Assigned task -> Using the listing below, show all lines that hold the word "forall".

Entries supplied ->
_ _ _ _
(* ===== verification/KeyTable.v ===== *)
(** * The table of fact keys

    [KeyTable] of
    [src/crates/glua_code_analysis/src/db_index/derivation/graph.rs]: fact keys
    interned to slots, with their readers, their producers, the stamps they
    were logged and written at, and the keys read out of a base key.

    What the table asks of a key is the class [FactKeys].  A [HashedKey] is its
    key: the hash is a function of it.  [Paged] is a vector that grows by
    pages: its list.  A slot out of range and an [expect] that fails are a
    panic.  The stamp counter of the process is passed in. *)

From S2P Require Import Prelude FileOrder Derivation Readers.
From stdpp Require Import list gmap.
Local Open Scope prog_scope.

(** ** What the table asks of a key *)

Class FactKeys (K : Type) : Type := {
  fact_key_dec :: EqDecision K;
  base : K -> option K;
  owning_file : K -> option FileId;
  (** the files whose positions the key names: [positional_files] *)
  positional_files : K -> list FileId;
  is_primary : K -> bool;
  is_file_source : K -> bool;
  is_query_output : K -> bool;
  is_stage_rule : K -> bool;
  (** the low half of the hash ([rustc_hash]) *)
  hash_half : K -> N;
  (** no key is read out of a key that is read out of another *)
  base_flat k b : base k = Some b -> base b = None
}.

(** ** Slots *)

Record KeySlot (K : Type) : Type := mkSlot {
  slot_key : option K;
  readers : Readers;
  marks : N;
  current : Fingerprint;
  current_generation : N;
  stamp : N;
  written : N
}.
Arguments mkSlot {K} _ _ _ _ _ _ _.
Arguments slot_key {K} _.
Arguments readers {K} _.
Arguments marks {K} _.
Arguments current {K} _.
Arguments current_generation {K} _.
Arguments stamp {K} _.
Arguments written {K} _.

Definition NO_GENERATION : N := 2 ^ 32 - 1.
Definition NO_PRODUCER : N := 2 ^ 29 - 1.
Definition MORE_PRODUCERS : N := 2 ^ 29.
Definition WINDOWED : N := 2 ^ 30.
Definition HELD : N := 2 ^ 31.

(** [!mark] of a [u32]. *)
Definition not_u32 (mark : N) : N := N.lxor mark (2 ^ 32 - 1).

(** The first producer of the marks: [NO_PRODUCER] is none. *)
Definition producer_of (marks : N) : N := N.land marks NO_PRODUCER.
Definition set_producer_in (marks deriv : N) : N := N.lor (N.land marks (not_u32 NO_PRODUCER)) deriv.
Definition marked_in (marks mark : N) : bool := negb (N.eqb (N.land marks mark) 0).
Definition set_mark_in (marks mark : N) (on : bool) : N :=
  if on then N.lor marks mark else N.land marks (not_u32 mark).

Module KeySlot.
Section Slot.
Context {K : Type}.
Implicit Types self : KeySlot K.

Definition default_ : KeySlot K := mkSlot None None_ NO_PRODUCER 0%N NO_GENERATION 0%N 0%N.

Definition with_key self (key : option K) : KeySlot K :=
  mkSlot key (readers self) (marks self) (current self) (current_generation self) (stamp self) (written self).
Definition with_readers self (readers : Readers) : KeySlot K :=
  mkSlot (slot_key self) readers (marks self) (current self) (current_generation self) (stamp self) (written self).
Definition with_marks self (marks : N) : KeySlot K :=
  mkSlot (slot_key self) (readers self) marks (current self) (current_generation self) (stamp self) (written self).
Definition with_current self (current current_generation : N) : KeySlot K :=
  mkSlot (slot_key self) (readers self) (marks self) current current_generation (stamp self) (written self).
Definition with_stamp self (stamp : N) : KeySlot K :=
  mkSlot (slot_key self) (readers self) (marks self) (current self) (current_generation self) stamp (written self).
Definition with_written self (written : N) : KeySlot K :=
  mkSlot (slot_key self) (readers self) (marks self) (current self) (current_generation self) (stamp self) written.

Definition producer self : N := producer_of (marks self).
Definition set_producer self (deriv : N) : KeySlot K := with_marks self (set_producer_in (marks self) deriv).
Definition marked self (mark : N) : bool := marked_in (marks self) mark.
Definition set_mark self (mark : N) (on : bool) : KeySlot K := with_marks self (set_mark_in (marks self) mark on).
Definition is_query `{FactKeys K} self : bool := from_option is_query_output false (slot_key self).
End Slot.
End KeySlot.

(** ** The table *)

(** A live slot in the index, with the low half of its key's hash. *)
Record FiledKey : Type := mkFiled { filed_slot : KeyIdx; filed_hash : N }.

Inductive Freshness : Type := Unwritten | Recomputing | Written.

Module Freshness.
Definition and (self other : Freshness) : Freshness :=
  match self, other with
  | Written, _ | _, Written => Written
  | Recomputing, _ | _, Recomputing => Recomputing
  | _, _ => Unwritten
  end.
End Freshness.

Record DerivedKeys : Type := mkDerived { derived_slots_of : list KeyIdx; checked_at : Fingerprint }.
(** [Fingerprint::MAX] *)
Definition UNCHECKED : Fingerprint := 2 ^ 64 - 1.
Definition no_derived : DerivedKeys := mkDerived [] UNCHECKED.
_ _ _ _
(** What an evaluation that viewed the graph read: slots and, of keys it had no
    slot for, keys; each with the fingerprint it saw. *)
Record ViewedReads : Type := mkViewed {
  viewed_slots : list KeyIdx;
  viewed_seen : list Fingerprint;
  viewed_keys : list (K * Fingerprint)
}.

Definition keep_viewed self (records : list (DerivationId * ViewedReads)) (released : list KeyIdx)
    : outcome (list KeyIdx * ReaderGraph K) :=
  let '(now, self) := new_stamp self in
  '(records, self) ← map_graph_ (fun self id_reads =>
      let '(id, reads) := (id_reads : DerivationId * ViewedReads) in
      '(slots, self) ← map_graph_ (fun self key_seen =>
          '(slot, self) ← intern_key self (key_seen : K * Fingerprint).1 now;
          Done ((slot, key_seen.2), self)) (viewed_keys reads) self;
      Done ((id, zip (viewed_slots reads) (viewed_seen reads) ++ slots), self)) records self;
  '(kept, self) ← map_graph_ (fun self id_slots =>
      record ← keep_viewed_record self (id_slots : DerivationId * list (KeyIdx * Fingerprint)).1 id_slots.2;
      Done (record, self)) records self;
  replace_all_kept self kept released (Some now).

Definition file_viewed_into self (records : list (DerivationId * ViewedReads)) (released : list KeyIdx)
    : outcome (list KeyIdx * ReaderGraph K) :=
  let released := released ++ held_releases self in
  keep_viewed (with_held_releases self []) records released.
_ _ _ _
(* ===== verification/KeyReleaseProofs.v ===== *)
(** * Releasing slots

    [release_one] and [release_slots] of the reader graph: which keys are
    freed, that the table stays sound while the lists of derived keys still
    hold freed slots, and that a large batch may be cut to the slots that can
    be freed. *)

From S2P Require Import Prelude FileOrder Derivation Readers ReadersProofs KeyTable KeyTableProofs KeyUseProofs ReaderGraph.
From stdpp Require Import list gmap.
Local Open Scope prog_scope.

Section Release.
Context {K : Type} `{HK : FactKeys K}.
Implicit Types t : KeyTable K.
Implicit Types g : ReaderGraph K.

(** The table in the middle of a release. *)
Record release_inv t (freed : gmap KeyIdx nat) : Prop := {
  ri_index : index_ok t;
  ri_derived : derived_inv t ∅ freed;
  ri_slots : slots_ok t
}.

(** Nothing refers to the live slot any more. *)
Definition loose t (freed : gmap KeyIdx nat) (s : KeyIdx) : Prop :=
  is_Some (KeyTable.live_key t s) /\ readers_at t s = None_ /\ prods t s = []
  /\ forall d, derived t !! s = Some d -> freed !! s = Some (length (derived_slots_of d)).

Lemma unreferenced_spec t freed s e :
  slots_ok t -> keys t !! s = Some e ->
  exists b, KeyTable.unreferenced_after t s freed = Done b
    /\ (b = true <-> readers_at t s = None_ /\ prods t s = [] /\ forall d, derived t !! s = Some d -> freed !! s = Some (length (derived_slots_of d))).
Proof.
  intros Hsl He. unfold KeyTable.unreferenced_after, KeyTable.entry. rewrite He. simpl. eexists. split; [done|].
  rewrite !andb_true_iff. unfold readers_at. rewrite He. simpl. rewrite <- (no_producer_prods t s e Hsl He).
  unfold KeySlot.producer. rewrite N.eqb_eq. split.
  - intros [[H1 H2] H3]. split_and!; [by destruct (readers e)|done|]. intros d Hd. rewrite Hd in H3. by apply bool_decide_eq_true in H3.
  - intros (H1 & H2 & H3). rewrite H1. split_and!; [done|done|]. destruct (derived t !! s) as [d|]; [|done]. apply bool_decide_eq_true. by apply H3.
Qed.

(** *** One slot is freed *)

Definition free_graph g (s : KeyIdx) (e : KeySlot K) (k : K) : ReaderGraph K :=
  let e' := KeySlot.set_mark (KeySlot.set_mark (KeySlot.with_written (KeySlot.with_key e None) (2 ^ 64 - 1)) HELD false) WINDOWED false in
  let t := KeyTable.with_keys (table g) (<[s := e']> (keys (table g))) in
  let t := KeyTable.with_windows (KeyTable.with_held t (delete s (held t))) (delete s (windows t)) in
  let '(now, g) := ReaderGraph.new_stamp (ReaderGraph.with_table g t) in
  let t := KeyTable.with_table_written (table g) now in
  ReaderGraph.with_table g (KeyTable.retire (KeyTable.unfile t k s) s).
_ _ _ _
Response ->
  /\ forall d, derived t !! s = Some d -> freed !! s = Some (length (derived_slots_of d)).
    /\ (b = true <-> readers_at t s = None_ /\ prods t s = [] /\ forall d, derived t !! s = Some d -> freed !! s = Some (length (derived_slots_of d))).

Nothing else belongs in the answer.